Catalytic ring opening of epoxides has been reported using polymer-supported cerium(IV) catalysts (eq 4).14 A mixture of sodium bromate in nitric acid is used to regenerate the catalytic activity. Potassium bromate also oxidizes dialkylhydrazine derivatives to the tetraalkyltetrazenes.15 Benzaldehyde has been oxidized to benzoic acid using potassium bromate.16 However, sodium bromate and CAN were not effective for the oxidation of 1,4-dihydropyridines to the pyridine derivatives.17

Oxidative Cleavage of Ethers.18

Methyl, ethyl, trimethylsilyl, and t-butyldimethylsilyl ethers readily undergo oxidative cleavage to afford the corresponding carbonyl compounds with a catalytic amount of CAN and a molar equivalent of sodium bromate (eq 5).2 The reaction proceeds smoothly in refluxing aqueous acetonitrile.
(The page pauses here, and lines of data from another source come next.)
(** ** Strategy functions *)

Lemma mapWithIndex_combine {A B : Type} (f : A -> nat -> B) (l : list A) :
  forall from,
    mapWithIndex f from l
    = map (fun ui => f (fst ui) (snd ui)) (combine l (seq from (List.length l))).
Proof.
  induction l as [|x l IH]; intro from; simpl; [reflexivity|].
  now rewrite IH.
Qed.

Lemma mapWithIndex_length {A B : Type} (f : A -> nat -> B) (l : list A) :
  forall from, List.length (mapWithIndex f from l) = List.length l.
Proof.
  induction l as [|x l IH]; intro from; simpl; [reflexivity|].
  now rewrite IH.
Qed.

(** C3: the due-date strategy yields, whatever the world, the faults and
    the list, exactly four descriptors, in the order Past Due (less-than
    the start-of-day placeholder, order 1), Today (between the start- and
    end-of-day placeholders, order 2), Upcoming (greater-than the
    end-of-day placeholder, order 3), No Due Date (is-null, order 4), none
    of them with a source-entity id or type. *)
Theorem generateGroupsByDueDate_fixed :
  forall (W : World) (F : Faults) (listId : Z),
    desiredGroups W F listId (Some ListGroupOptions.DUE_DATE)
    = Fulfilled generateGroupsByDueDate
    /\ List.length generateGroupsByDueDate = 4%nat
    /\ map (fun d => (CreateListGroupDto.name d, conditions d,
                      CreateListGroupDto.order d,
                      CreateListGroupDto.entityId d,
                      CreateListGroupDto.entityType d))
         generateGroupsByDueDate
       = [ ("Past Due", Some [("card.dueAt", "lt", VString ":startOfDay")],
            Some 1, None, None);
           ("Today",
            Some [("card.dueAt", "between",
                   VArray [":startOfDay"; ":endOfDay"])],
            Some 2, None, None);
           ("Upcoming", Some [("card.dueAt", "gt", VString ":endOfDay")],
            Some 3, None, None);
           ("No Due Date", Some [("card.dueAt", "isNull", VNull)],
            Some 4, None, None) ].
Proof.
  intros W F listId. repeat split.
Qed.

(** C4: the stage strategy yields one descriptor per stage, in the order of
    the stages it is given, each with the stage's id as source entity of
    type LIST_STAGE, the strategy tag LIST_STAGE, the stage's name, color
    and order, and a filter with the single condition
    [cardLists.listStageId eq <stage id>]; when the lookup does not fail
    these are the stages of the list in lookup order. *)
Theorem generateGroupsByListStage_per_stage :
  forall (W : World) (listId : Z) (stages : list ListStage.t),
    desiredGroups W noFaults listId (Some ListGroupOptions.LIST_STAGE)
    = Fulfilled
        (generateGroupsByListStage (listStagesService_findAll W listId))
    /\ List.length (generateGroupsByListStage stages) = List.length stages
    /\ map (fun d => (CreateListGroupDto.entityId d,
                      CreateListGroupDto.entityType d,
                      CreateListGroupDto.type d,
                      CreateListGroupDto.name d,
                      CreateListGroupDto.color d,
                      CreateListGroupDto.order d,
                      conditions d))
         (generateGroupsByListStage stages)
       = map (fun stage =>
                (Some (ListStage.id stage),
                 Some ListGroupEntityTypes.LIST_STAGE,
                 Some ListGroupOptions.LIST_STAGE,
                 ListStage.name stage,
                 Some (ListStage.color stage),
                 Some (ListStage.order stage),
                 Some [("cardLists.listStageId", "eq",
                        VNumber (ListStage.id stage))]))
           stages.
Proof.
  intros W listId stages. split; [reflexivity|]. split.
  - unfold generateGroupsByListStage. apply length_map.
  - unfold generateGroupsByListStage. rewrite map_map. reflexivity.
Qed.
The reactivity of sodium bromate and CAN approaches that of Jones/KF (see Chromic Acid) and PDC/Me3SiCl/CH2Cl2 (see Pyridinium Dichromate) for the oxidative deprotection and oxidation of alcohols.18 The selectivity of NaBrO3/CAN for the oxidation of alcohols in the presence of silyl ethers, or the selective oxidation of primary or secondary silyl ethers, has not been extensively explored.18

A selective oxidation of a primary alcohol in the presence of a t-butyldimethylsiloxy group has been reported with sodium bromite.19

Related Reagents.

Cerium(IV) Ammonium Nitrate-Sodium Bromate.

1. (a) Kanemoto, S.; Tomioka, H.; Oshima, K.; Nozaki, H. BCJ 1986, 59, 105. (b) Tomioka, H.; Oshima, K.; Nozaki, H. TL 1982, 23, 539.
2. Olah, G. A.; Gupta, B. G. B.; Fung, A. P. S 1980, 897.
3. Ho, T.-L. S 1978, 936.
4. Kanemoto, S.; Saimoto, H.; Oshima, K.; Nozaki, H. TL 1984, 25, 3317.
5. Molander, G. A. CRV 1992, 92, 29.
6. Kageyama, T.; Ueno, Y.; Okawara, M. S 1983, 815.
7. Bartlett, P. D.; Cohen, S. G.; Cotman, J. D., Jr.; Kornblum, N.; Landry, J. R.; Lewis, E. S. JACS 1950, 72, 1003.
8. Morey, J.; Saa, J. M. T 1993, 49, 105.
9. Ho, T.-L. SC 1979, 9, 237.
10. (a) Drabowicz, J.; Mikolajczyk, M. OPP 1982, 14, 45. (b) Madesclaire, M. T 1986, 42, 5459.
11. Koenig, N. H.; Swern, D. JACS 1957, 79, 4235.
12. Adak, M. M.; Ganerjee, G. C.; Banerjee, A. JIC 1985, 62, 224.
13. Ho, T.-L.; Wong, C. M.; S 1972, 561.
14. Tamami, B.; Iranpoor, N.; Karimi Zarchi, M. A. Polymer 1993, 34, 2011.
15. McBride, W. R.; Kruse, H. W. JACS 1957, 79, 572.
16. Banerjee, A.; Banerjee, S.; Samaddar, H. JIC 1979, 56, 988.
17. Pfister, J. R. S 1990, 689.
18. Muzart, J. S 1993, 11.
19. Saito, S.; Hara, T.; Naka, K.; Hayashi, T.; Moriwake, T. SL 1992, 241.